作者
Philip Jonsson,Chaitanya Bandlamudi,Michael L. Cheng,Preethi Srinivasan,Shweta S. Chavan,Noah D. Friedman,Ezra Y. Rosen,Allison L. Richards,Nancy Bouvier,S. Duygu Selçuklu,Craig M. Bielski,Wassim Abida,Diana Mandelker,Özge Ceyhan-Birsoy,Liying Zhang,Ahmet Zehir,Mark T.A. Donoghue,José Baselga,Kenneth Offit,Howard I. Scher,Eileen M. O’Reilly,Zsofia K. Stadler,Nikolaus Schultz,Nicholas D. Socci,Agnès Viale,Marc Ladanyi,Mark E. Robson,David M. Hyman,Michael F. Berger,David B. Solit,Barry S. Taylor
摘要
Mutations in BRCA1 and BRCA2 predispose individuals to certain cancers1–3, and disease-specific screening and preventative strategies have reduced cancer mortality in affected patients4,5. These classical tumour-suppressor genes have tumorigenic effects associated with somatic biallelic inactivation, although haploinsufficiency may also promote the formation and progression of tumours6,7. Moreover, BRCA1/2-mutant tumours are often deficient in the repair of double-stranded DNA breaks by homologous recombination8–13, and consequently exhibit increased therapeutic sensitivity to platinum-containing therapy and inhibitors of poly-(ADP-ribose)-polymerase (PARP)14,15. However, the phenotypic and therapeutic relevance of mutations in BRCA1 or BRCA2 remains poorly defined in most cancer types. Here we show that in the 2.7% and 1.8% of patients with advanced-stage cancer and germline pathogenic or somatic loss-of-function alterations in BRCA1/2, respectively, selective pressure for biallelic inactivation, zygosity-dependent phenotype penetrance, and sensitivity to PARP inhibition were observed only in tumour types associated with increased heritable cancer risk in BRCA1/2 carriers (BRCA-associated cancer types).

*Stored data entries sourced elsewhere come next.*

(* ===== verification/ResolverSwap.v ===== *)
(** * Publishing a resolver map: the swaps of [src/profiles/resolver.rs]

    The published map is a cell that is replaced by compare-and-swap in a loop,
    by reloads and by the schedule tick; the ARP snapshot is a second cell.
    Every load, store and exchange is one action of a thread, so that any
    interleaving of any number of calls is a run of a step relation. *)

From S2P Require Import Prelude RustStr SortedSlice DnsTypes Domain Rules Evaluator Shard Decision Limits Admission Ast Compiler CompilerIndex Engine CustomList Profile Schedule Cidr Resolver ResolverProofs.

Record ActivePolicyIdentity := {
  ap_daemon_instance_id : str;
  ap_config_revision : str;
  ap_operator_policy_hash : str;
  ap_resolver_generation : Z;
}.

Definition is_known (i : ActivePolicyIdentity) : bool :=
  negb (bool_decide (ap_daemon_instance_id i = [])) && negb (bool_decide (ap_config_revision i = []))
  && negb (bool_decide (ap_operator_policy_hash i = [])) && negb (ap_resolver_generation i =? 0)%Z.

Definition at_generation (i : ActivePolicyIdentity) (g : Z) : ActivePolicyIdentity :=
  {| ap_daemon_instance_id := ap_daemon_instance_id i; ap_config_revision := ap_config_revision i;
     ap_operator_policy_hash := ap_operator_policy_hash i; ap_resolver_generation := g |}.

(** [saturating_add(1).max(1)] on [u64]. *)
Definition next_generation (g : Z) : Z := Z.max 1 (Z.min U64_MAX (g + 1)).

Section Swap.
Context {RC : RegexCrate} {RP : RegexPrograms}.

(** The inputs a map keeps for the next schedule refresh. *)
Record Source := { src_config : ConfigV1; src_rules : option CompiledOperatorRules }.

(** A published map, with its inputs and its identity. *)
Record Published := { pb_source : Source; pb_identity : ActivePolicyIdentity; pb_map : ResolverMap }.

(** What a build reads from the system: [/proc/net/arp] and the clock. *)
Record Reading := { rd_arp : gmap IpAddr str; rd_now : Clock }.

Definition publish_map (src : Source) (ident : ActivePolicyIdentity) (rd : Reading) : Published :=
  {| pb_source := src; pb_identity := ident;
     pb_map := build_resolver_map (src_config src) (src_rules src) (ap_resolver_generation ident) (rd_arp rd) (rd_now rd) |}.

(** The two cells.  An [Arc] is its address and its value; a thread holds the
    one it loaded, so an address it compares with is never reused. *)
Record ProfileResolver := {
  pr_inner : nat * Published;
  pr_next : nat;
  pr_arp_by_ip : gmap IpAddr str;
}.

Definition build_with (src : Source) (ident : ActivePolicyIdentity) (rd : Reading) : ProfileResolver :=
  {| pr_inner := (0, publish_map src ident rd); pr_next := 1; pr_arp_by_ip := rd_arp rd |}.

(** What the loop publishes: given inputs under a given identity, or those of
    the map it replaces. *)
Inductive Request := SwapTo (src : Source) (ident : ActivePolicyIdentity) | Again.

Definition successor (rq : Request) (current : Published) (rd : Reading) : Published :=
  let generation := next_generation (ap_resolver_generation (pb_identity current)) in
  match rq with
  | SwapTo src ident => publish_map src (at_generation ident generation) rd
  | Again => publish_map (pb_source current) (at_generation (pb_identity current) generation) rd
  end.

(** The calls. *)
Inductive SwapCall :=
| swap_with_operator_rules (cfg : ConfigV1) (rules : CompiledOperatorRules)
| swap_with_operator_rules_and_policy_identity (cfg : ConfigV1) (rules : CompiledOperatorRules) (ident : ActivePolicyIdentity)
| swap_without_list_bits (cfg : ConfigV1)
| swap_with_policy_identity (cfg : ConfigV1) (ident : ActivePolicyIdentity)
| refresh_schedules
| refresh_arp.

Inductive Pc :=
| Entry (call : SwapCall)
| StoreArp (src : Source) (ident : ActivePolicyIdentity)
| LoadFull (rq : Request)
| CompareAndSwap (rq : Request) (current : nat * Published)
| Returned (result : option ActivePolicyIdentity).

Definition with_arp (sh : ProfileResolver) (arp : gmap IpAddr str) : ProfileResolver :=
  {| pr_inner := pr_inner sh; pr_next := pr_next sh; pr_arp_by_ip := arp |}.

Definition cleared (i : ActivePolicyIdentity) : ActivePolicyIdentity :=
  {| ap_daemon_instance_id := ap_daemon_instance_id i; ap_config_revision := []; ap_operator_policy_hash := [];
     ap_resolver_generation := ap_resolver_generation i |}.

Conversely, among patients with non-BRCA-associated cancer types, most carriers of these BRCA1/2 mutation types had evidence for tumour pathogenesis that was independent of mutant BRCA1/2. Overall, mutant BRCA is an indispensable founding event for some tumours, but in a considerable proportion of other cancers, it appears to be biologically neutral—a difference predominantly conditioned by tumour lineage—with implications for disease pathogenesis, screening, design of clinical trials and therapeutic decision-making. Analysis of more than 17,000 tumours suggests that the contribution of germline and somatic mutations in the BRCA1 and BRCA2 genes to oncogenesis depends on tumour lineage.